-- Records for the exercise follows --
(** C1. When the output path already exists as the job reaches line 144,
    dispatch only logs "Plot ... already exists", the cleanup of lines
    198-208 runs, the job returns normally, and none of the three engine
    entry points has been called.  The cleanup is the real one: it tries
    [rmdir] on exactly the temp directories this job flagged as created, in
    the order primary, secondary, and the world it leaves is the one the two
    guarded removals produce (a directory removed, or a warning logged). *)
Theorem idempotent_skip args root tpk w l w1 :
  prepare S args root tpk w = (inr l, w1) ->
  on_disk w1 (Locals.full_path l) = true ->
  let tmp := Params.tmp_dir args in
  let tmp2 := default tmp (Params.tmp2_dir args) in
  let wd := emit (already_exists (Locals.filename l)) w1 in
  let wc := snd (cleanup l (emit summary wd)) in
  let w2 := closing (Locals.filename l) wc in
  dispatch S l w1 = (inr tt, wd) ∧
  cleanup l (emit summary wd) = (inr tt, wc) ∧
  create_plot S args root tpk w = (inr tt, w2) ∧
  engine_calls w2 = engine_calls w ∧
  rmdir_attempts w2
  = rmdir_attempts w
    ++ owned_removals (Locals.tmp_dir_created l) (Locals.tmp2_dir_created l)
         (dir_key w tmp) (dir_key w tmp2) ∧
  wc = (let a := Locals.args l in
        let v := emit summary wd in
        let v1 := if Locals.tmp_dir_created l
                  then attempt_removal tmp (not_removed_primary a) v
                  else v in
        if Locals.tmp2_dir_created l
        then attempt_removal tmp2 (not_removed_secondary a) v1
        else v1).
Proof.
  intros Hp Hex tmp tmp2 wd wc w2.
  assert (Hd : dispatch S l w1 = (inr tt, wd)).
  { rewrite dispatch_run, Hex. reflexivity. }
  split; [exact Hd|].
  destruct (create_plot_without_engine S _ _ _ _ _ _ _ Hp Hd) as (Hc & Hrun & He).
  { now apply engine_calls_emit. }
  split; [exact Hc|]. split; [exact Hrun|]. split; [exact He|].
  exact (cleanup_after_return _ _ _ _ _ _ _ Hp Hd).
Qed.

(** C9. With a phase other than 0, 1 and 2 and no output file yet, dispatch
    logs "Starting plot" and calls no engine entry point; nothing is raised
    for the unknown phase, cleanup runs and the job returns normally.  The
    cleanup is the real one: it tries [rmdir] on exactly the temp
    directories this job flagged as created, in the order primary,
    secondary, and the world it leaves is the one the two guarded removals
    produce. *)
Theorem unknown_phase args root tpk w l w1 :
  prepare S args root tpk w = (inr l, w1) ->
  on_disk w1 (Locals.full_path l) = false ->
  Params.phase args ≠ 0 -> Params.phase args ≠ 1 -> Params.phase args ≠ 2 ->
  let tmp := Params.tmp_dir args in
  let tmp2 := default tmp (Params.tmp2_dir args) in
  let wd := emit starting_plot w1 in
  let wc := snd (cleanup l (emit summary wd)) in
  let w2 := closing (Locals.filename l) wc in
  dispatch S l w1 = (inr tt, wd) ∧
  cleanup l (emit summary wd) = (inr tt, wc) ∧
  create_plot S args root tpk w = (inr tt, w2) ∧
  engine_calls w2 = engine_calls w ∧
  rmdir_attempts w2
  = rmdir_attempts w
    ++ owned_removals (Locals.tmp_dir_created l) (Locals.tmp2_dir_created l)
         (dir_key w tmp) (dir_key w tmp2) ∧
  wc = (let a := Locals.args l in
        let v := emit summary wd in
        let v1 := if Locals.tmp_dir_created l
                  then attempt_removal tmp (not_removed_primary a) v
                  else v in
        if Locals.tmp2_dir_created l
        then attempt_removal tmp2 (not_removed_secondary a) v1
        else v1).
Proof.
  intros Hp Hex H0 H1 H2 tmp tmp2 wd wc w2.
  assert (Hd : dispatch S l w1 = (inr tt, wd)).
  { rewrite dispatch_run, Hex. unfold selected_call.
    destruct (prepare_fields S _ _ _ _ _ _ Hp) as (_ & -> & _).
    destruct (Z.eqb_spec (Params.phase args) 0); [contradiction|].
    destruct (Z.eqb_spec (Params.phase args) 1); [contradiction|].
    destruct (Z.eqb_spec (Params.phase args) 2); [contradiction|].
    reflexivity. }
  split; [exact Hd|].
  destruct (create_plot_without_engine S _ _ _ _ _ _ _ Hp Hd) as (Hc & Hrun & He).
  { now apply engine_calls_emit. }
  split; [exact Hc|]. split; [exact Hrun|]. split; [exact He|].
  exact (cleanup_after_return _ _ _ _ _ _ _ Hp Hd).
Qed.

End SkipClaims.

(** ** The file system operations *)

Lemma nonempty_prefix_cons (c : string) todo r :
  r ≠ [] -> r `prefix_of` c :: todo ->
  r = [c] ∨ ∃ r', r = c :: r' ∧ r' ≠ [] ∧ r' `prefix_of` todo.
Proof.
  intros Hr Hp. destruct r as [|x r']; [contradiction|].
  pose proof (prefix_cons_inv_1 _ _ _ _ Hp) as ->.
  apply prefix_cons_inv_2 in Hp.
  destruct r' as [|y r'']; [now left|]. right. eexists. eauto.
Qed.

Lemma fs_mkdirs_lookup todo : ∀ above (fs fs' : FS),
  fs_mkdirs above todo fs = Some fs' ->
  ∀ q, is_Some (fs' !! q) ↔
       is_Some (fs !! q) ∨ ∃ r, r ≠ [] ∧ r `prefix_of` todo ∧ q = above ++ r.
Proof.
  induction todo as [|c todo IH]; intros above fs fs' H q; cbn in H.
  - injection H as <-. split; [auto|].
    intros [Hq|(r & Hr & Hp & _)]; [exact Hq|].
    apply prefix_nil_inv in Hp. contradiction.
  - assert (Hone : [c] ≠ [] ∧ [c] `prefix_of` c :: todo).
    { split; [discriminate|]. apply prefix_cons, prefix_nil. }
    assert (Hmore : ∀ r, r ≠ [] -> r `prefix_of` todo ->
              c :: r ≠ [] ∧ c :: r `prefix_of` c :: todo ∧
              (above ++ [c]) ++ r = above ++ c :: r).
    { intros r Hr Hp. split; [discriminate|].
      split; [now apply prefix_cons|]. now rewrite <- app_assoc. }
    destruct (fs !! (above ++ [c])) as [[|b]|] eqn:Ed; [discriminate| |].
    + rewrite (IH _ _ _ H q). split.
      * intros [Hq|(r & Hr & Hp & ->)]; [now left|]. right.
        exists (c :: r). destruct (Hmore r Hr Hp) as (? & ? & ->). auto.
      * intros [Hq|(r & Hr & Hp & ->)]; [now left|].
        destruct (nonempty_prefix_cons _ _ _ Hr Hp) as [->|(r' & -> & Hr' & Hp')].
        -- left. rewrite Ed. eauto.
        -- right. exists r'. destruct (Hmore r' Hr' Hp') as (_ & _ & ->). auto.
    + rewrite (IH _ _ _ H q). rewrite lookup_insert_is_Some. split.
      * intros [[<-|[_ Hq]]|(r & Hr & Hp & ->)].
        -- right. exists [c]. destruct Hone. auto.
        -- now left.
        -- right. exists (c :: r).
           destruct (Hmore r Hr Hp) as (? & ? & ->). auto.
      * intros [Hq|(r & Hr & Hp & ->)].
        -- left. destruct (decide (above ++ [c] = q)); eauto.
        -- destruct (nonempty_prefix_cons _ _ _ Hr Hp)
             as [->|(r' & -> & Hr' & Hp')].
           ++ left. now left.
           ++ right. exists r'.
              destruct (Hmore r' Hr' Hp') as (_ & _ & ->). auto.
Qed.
-- Records for the exercise concluded --
-- Records for the exercise follows --
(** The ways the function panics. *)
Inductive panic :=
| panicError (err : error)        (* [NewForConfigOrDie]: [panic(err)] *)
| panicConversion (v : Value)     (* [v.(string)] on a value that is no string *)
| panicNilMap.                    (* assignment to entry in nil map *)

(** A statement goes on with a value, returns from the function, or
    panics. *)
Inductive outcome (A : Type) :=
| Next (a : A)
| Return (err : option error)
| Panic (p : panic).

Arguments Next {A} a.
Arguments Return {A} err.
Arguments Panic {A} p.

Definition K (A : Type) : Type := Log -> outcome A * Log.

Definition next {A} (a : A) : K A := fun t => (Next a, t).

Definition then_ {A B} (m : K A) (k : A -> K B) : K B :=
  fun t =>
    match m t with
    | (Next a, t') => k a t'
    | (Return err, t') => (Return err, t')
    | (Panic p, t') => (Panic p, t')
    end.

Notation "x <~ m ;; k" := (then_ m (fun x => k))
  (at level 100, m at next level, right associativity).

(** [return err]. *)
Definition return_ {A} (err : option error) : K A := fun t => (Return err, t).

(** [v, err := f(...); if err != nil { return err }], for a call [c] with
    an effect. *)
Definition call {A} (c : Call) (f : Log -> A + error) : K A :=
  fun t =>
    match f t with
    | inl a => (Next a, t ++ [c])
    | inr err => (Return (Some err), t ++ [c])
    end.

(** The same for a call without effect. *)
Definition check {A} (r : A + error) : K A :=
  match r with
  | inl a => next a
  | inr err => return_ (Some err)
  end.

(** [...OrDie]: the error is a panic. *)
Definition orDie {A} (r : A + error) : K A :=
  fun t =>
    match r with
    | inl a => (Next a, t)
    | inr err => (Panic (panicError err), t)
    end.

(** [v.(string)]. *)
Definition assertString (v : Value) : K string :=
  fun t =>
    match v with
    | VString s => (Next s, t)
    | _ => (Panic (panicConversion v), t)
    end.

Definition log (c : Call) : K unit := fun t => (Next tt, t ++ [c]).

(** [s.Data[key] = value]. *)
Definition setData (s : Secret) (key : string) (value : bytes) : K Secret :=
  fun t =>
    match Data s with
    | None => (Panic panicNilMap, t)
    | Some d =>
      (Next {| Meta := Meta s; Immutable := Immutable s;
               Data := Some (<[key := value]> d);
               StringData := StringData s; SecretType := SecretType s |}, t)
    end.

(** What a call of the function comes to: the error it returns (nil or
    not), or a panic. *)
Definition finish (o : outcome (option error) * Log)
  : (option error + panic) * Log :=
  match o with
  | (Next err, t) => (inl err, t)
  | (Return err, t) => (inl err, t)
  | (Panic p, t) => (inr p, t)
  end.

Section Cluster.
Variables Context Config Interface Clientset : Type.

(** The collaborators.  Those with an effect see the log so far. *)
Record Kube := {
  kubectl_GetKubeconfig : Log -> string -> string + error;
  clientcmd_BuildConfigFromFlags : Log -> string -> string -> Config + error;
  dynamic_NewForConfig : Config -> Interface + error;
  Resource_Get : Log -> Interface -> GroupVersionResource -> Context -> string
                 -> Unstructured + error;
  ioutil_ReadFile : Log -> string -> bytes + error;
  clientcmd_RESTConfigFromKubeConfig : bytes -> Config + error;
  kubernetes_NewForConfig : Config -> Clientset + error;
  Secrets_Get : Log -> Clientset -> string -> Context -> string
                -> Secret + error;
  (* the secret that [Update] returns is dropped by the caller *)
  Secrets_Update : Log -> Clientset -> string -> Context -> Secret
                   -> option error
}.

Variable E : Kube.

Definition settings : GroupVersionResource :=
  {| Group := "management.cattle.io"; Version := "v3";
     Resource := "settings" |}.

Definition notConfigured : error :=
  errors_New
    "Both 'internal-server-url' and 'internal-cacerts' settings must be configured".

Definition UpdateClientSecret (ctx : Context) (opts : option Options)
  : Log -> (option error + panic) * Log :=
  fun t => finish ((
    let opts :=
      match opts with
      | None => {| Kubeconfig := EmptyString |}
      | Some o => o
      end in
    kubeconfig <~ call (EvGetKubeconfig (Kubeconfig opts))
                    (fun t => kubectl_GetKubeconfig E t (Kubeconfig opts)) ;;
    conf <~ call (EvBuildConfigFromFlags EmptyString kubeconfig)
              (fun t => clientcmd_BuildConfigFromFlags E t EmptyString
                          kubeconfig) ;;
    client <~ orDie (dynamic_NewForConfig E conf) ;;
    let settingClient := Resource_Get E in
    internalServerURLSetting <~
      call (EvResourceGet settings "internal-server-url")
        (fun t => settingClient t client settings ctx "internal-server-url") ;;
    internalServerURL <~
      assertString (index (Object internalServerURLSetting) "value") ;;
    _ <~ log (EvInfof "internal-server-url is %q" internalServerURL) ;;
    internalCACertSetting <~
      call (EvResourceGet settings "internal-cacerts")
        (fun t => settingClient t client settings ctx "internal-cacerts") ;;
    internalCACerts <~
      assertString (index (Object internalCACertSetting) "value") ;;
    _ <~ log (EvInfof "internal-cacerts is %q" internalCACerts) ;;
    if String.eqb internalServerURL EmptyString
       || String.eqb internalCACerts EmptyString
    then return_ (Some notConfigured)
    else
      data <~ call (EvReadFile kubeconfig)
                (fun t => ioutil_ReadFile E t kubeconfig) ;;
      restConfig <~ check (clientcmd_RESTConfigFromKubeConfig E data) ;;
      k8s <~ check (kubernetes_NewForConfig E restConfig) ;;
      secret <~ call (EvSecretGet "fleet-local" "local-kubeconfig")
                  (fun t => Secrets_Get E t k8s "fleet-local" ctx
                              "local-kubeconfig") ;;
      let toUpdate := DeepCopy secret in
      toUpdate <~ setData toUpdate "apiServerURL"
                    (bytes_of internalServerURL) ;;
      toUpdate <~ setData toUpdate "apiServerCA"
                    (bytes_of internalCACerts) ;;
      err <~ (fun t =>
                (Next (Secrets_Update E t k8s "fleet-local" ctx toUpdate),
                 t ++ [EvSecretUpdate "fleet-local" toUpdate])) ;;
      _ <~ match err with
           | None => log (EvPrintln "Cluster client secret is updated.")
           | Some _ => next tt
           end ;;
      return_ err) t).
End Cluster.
-- Records for the exercise concluded --
Work order ::
Both end lines included, restate word for word the lines above from the line with "assertString (index (Object internalCACertSetting)" to the line with "return_ err) t).", and nothing else.

Answer to the exercise ::
      assertString (index (Object internalCACertSetting) "value") ;;
    _ <~ log (EvInfof "internal-cacerts is %q" internalCACerts) ;;
    if String.eqb internalServerURL EmptyString
       || String.eqb internalCACerts EmptyString
    then return_ (Some notConfigured)
    else
      data <~ call (EvReadFile kubeconfig)
                (fun t => ioutil_ReadFile E t kubeconfig) ;;
      restConfig <~ check (clientcmd_RESTConfigFromKubeConfig E data) ;;
      k8s <~ check (kubernetes_NewForConfig E restConfig) ;;
      secret <~ call (EvSecretGet "fleet-local" "local-kubeconfig")
                  (fun t => Secrets_Get E t k8s "fleet-local" ctx
                              "local-kubeconfig") ;;
      let toUpdate := DeepCopy secret in
      toUpdate <~ setData toUpdate "apiServerURL"
                    (bytes_of internalServerURL) ;;
      toUpdate <~ setData toUpdate "apiServerCA"
                    (bytes_of internalCACerts) ;;
      err <~ (fun t =>
                (Next (Secrets_Update E t k8s "fleet-local" ctx toUpdate),
                 t ++ [EvSecretUpdate "fleet-local" toUpdate])) ;;
      _ <~ match err with
           | None => log (EvPrintln "Cluster client secret is updated.")
           | Some _ => next tt
           end ;;
      return_ err) t).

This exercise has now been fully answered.